В Хоседа-Хард работает культбаза. Кто не был на крайнем севере в последние советские годы, заочно не представит себе исключительного значения базы в деле культурного роста малых народностей! Культбаза это — туземный городок со всем арсеналом советской культуры. Здесь: школа, больница, ветеринарный пункт с опытным стадом, бактериологическая лаборатория, научные кабинеты исследовательской работы, кооператив, склады, дома для приезжающих туземцев, радио.

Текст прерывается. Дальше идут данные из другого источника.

Lemma max_number_ge numbers k : k ∈ numbers → (k ≤ max_number numbers)%N.
Proof.
  induction numbers as [|x numbers IH]; [by intros ?%elem_of_nil|].
  intros [->|H]%elem_of_cons; simpl; [lia|]. specialize (IH H). lia.
Qed.

Lemma session_number_above existing f k :
  f ∈ existing → file_number f = Some k →
  (k < get_next_session_number existing)%N.
Proof.
  intros I E.
  assert (X : k ∈ omap file_number existing).
  { apply list_elem_of_omap. eauto. }
  unfold get_next_session_number.
  destruct existing as [|f0 rest]; [by apply elem_of_nil in I|].
  destruct (omap file_number (f0 :: rest)) as [|x numbers];
    [by apply elem_of_nil in X|].
  apply max_number_ge in X. lia.
Qed.

(** Extra X19.  The session number that [_get_next_session_number] returns
    is above the number of every existing file that has one
    ([demo_run.log] counts as 0, [demo_run<digits>.log] as the value of its
    digits); it is [0] exactly when no existing file has a number. *)
Theorem session_number_above_existing (existing : list string) :
  (∀ f k, f ∈ existing → file_number f = Some k →
          (k < get_next_session_number existing)%N) ∧
  (get_next_session_number existing = 0%N ↔
   ∀ f, f ∈ existing → file_number f = None).
Proof.
  split; [intros f k; apply session_number_above|].
  split.
  - intros Z f I. destruct (file_number f) as [k|] eqn:E; [|done].
    pose proof (session_number_above existing f k I E). lia.
  - intros A. unfold get_next_session_number.
    destruct existing as [|f0 rest]; [done|].
    destruct (omap file_number (f0 :: rest)) as [|x numbers] eqn:O; [done|].
    assert (x ∈ omap file_number (f0 :: rest)) as X.
    { rewrite O. apply elem_of_cons. by left. }
    apply list_elem_of_omap in X as (f & I & E). rewrite A in E; done.
Qed.

Lemma session_number_above_existing_witness :
  file_number "demo_run07.log" = Some 7%N ∧
  (7 < get_next_session_number
         ["demo_run.log"; "notes.txt"; "demo_run07.log"]%string)%N.
Proof.
  split; [reflexivity|].
  apply (proj1 (session_number_above_existing
                  ["demo_run.log"; "notes.txt"; "demo_run07.log"]%string)
           "demo_run07.log"%string 7%N); [|reflexivity].
  apply elem_of_cons. right. apply elem_of_cons. right.
  apply elem_of_cons. by left.
Defined.

(** Extra X20.  The log file name chosen for a new session is never the
    name of an existing file, so opening it for writing truncates no earlier
    session log; and the number of the chosen name, read back the way the
    code reads names, is the session number. *)
Theorem log_filename_fresh (existing : list string) :
  (get_log_filename existing ∉ existing) ∧
  file_number (get_log_filename existing)
    = Some (get_next_session_number existing).
Proof.
  unfold get_log_filename.
  pose proof (file_number_basename (get_next_session_number existing)) as E.
  split; [|done]. intros I.
  pose proof (session_number_above existing _ _ I E). lia.
Qed.

Lemma log_filename_fresh_witness :
  get_log_filename ["demo_run.log"; "demo_run1.log"; "demo_run07.log"]%string
    = "demo_run8.log"%string ∧
  ("demo_run8.log"%string
     ∉ ["demo_run.log"; "demo_run1.log"; "demo_run07.log"]%string).
Proof.
  split; [reflexivity|].
  exact (proj1 (log_filename_fresh
                  ["demo_run.log"; "demo_run1.log"; "demo_run07.log"]%string)).
Defined.

End log_file.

Возникновение в пустынной тундре городка — переворот в хозяйственной и культурной жизни ненцев. Административный центр Ненецкого округа в с. Тельвисочном, а Хоседа-Хард — как бы самоедские Афины: отсюда оказывается научная помощь туземному населению в улучшении приемов хозяйства, отсюда идет новая культура, здесь учеба, выковываются туземные кадры. Ненцы — мужчины и женщины — и в качестве членов совета культбазы, и санитарами, сиделками, пастухами. Женщина, по обычаю выбегавшая рожать из чума на снег, сделавшись сиделкой в больнице — новый человек для тундры. Санитар навсегда порывает связь с шаманом, пастух научается по-новому ухаживать за стадом; восприняв опыт ветеринаров и зоотехников, пастух не станет приносить жертву духам, чтобы спасти олешек от болезней. Более развитые ненцы вовлекаются в краеведческую работу.

А какую огромную воспитательную роль имеет заезжий дом, называемый «домом туземца» (как у нас «дом крестьянина»)! В этом доме не только пища, ночлег и баня. Здесь — мощный агитпункт, здесь культурная связь, пропаганда коллективизации, задач классового расслоения, национального равноправия, юридическая помощь. «Дом туземца» — дом национальной культуры.

В школе-интернате ребят не только обучают грамоте, из них воспитывают новых граждан тундры. В интернате по стенам развешаны плакаты школьной морали: «не забывай мыть лицо и руки», «не забывай подпоясываться», «не плюй на пол», «не клади под подушку портянок и грязного белья». Подростки переносят гигиенические навыки в семью, как переносят они в родной чум новое понимание мира и своей судьбы.

«Культурные туземные базы имеют целью ускорить и облегчить привлечение малых народностей северных окраин к общей работе трудящихся по строительству советской культуры в условиях национального самоопределения. В будущем культбазы должны стать политическими и культурными центрами данной народности».

Прежде кочевник оседал в случаях хозяйственного разорения, обнищания. Ныне он оседает не для того, чтобы очутиться в антропологическом заповеднике и быть объектом изучения музейных консерваторов, а чтобы перейти на высшие, коллективные формы хозяйства, чтобы быть ближе к социалистической культуре, которая заявилась ныне и в «гиблые» места.

Как все это не похоже на то, что тридцать лет назад видел писатель В. Г. Тан-Богораз: «На севере тогда не было школ и не было грамоты. В огромных округах, величиною с Германскую империю, — ни одного врача, ни одной больницы, перед лицом эпидемий люди и олени были одинаково беспомощны».